Fiery progressive Bernie Sanders has earned the Democratic front-runner status after winning the first-in-the-nation primary.
The results from New Hampshire could bring some clarity to a presidential nomination fight that has so far been marred by dysfunction and doubt.
Former Mayor Pete Buttigieg seized second place, with Sen. Amy Klobuchar ending with a respectable third.
Former Vice President Joe Biden wanted to avert political disaster, leaving the state hours before the final polls and headed to South Carolina.
He was fighting for fourth place with Elizabeth Warren, who as a senator from neighboring Massachusetts, had hoped for a much better night.
Political newcomer Andrew Yang, having attracted a small but loyal following over the last year, announced he was quitting the race.
“Tonight is not the outcome we fought so hard to achieve. It is bitterly disappointing for many of us, but it shouldn’t be,” he told supporters in New Hampshire, noting that he outlasted several senators, governors and congressmen.
Former Gov. Michael Bennett also pulled the plug on his campaign.
President Trump easily won New Hampshire’s Republican primary.
He was facing token opposition from former Massachusetts Gov. Bill Weld.
New Hampshire Democrats headed into Tuesday’s primary with a focus on matters of fairness.
Just over 1 in 10 said they were “very confident” that their party’s process for choosing a presidential nominee was fair, according to a wide-ranging AP VoteCast survey.
At the same time, nearly 8 in 10 also viewed the economy as unfair, although there was little consensus on which candidate would do the best job of stewarding the world’s largest economy.
For Sanders, the New Hampshire primary was an opportunity to build on his dominance of the party’s left flank.
A repeat of his strong showing in Iowa could knock Warren out of the race this week.
While Sanders marches forward, moderates are struggling to unite behind a candidate.
After essentially tying with Sanders for first place in Iowa, Buttigieg began his day as the centrist front-runner.
But Klobuchar was mounting a spirited bid for the same voters.
Having already predicted he would “take a hit” in New Hampshire after a distant fourth-place finish in Iowa, Biden was essentially ceding the state.
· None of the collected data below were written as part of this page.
Definition is_hash (b : bytes) : Prop := length b = 32%nat.

Lemma next_level_fmap l : next_level l = sha256 <$> next_inputs l.
Proof. induction l as [|x|x y l IH] using pair_ind; [done..|]. cbn. by rewrite IH. Qed.

Lemma elem_of_next_inputs b l : b ∈ next_inputs l → ∃ x y, x ∈ l ∧ y ∈ l ∧ b = x ++ y.
Proof.
  induction l as [|x|x y l IH] using pair_ind; cbn [next_inputs].
  - by intros ?%elem_of_nil.
  - intros ->%list_elem_of_singleton. exists x, x. by rewrite list_elem_of_singleton.
  - intros [->|Hh]%elem_of_cons; [exists x, y; set_solver|].
    destruct (IH Hh) as (a & c & ? & ? & ?). exists a, c. set_solver.
Qed.

Lemma next_level_hashes l : Forall is_hash (next_level l).
Proof.
  rewrite next_level_fmap. apply Forall_forall. intros h (b & -> & _)%list_elem_of_fmap. apply sha256_length.
Qed.

Lemma next_inputs_NoDup l : Forall is_hash l → NoDup l → NoDup (next_inputs l).
Proof.
  induction l as [|x|x y l IH] using pair_ind; intros Hl Hn; cbn [next_inputs]; [constructor|apply NoDup_singleton|].
  inversion Hl as [|?? Hx Hl']; subst. inversion Hl' as [|?? Hy Hl'']; subst.
  apply NoDup_cons in Hn as [Hxn Hn]. pose proof Hn as [_ Hn']%NoDup_cons.
  constructor; [|by apply IH]. intros (a & c & Ha & _ & E)%elem_of_next_inputs.
  rewrite Forall_forall in Hl''. apply app_inj_1 in E as [-> _].
  - destruct Hxn. by right.
  - unfold is_hash in *. rewrite Hx. symmetry. by apply Hl''.
Qed.

Lemma next_inputs_inj a b :
  Forall is_hash a → Forall is_hash b → NoDup a → NoDup b → next_inputs a = next_inputs b → a = b.
Proof.
  unfold is_hash.
  revert b. induction a as [|x|x y a IH] using pair_ind; intros b Ha Hb Na Nb E;
    destruct b as [|z [|w b]]; try done; cbn in E; rewrite ?Forall_cons, ?NoDup_cons in *; destruct_and?.
  - injection E as E. apply app_inj_1 in E as [-> _]; [done|congruence].
  - injection E as E _. apply app_inj_1 in E as [-> ->]; [|congruence]. set_solver.
  - injection E as E _. apply app_inj_1 in E as [-> ->]; [|congruence]. set_solver.
  - injection E as E El. apply app_inj_1 in E as [-> ->]; [|congruence]. by rewrite (IH b).
Qed.

(** [k] levels up, and what is hashed on the way. *)
Fixpoint levels (k : nat) (l : list bytes) : list bytes :=
  match k with O => l | S k => levels k (next_level l) end.

Fixpoint level_inputs (k : nat) (l : list bytes) : list bytes :=
  match k with O => [] | S k => next_inputs l ++ level_inputs k (next_level l) end.

Lemma levels_add j k l : levels (j + k) l = levels k (levels j l).
Proof. revert l. induction j as [|j IH]; intros l; cbn; [done|]. apply IH. Qed.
He was traveling to South Carolina Tuesday as he bet his candidacy on a strong showing there later this month boosted by support from black voters.
More than a year after Democrats began announcing their presidential candidacies, the party is struggling to coalesce behind a message or a messenger in its desperate quest to defeat Trump.
That raised the stakes of the New Hampshire primary as voters weighed whether candidates were too liberal, too moderate or too inexperienced — vulnerabilities that could play to Trump’s advantage in the fall.
Some candidates sought to undercut the importance of the New Hampshire election, but history suggested otherwise. No Democrat has ever become the party’s presidential nominee without finishing first or second in New Hampshire.
During the final day of campaigning, many voters said they were still struggling to make a choice. Betty-Joy Roy, a 64-year-old director of activities at an assisted living facility in Manchester, said she decided only Monday to vote for Sanders.
“I’m sick of politics as we know it, and I’m ready for someone who can do something,” she said. “It was between him and Biden. I was having a hard time but I think we need a change.”
Trump also attacked Michael Bloomberg, who was showing signs of strength in polling around the country but wasn’t on the New Hampshire ballot.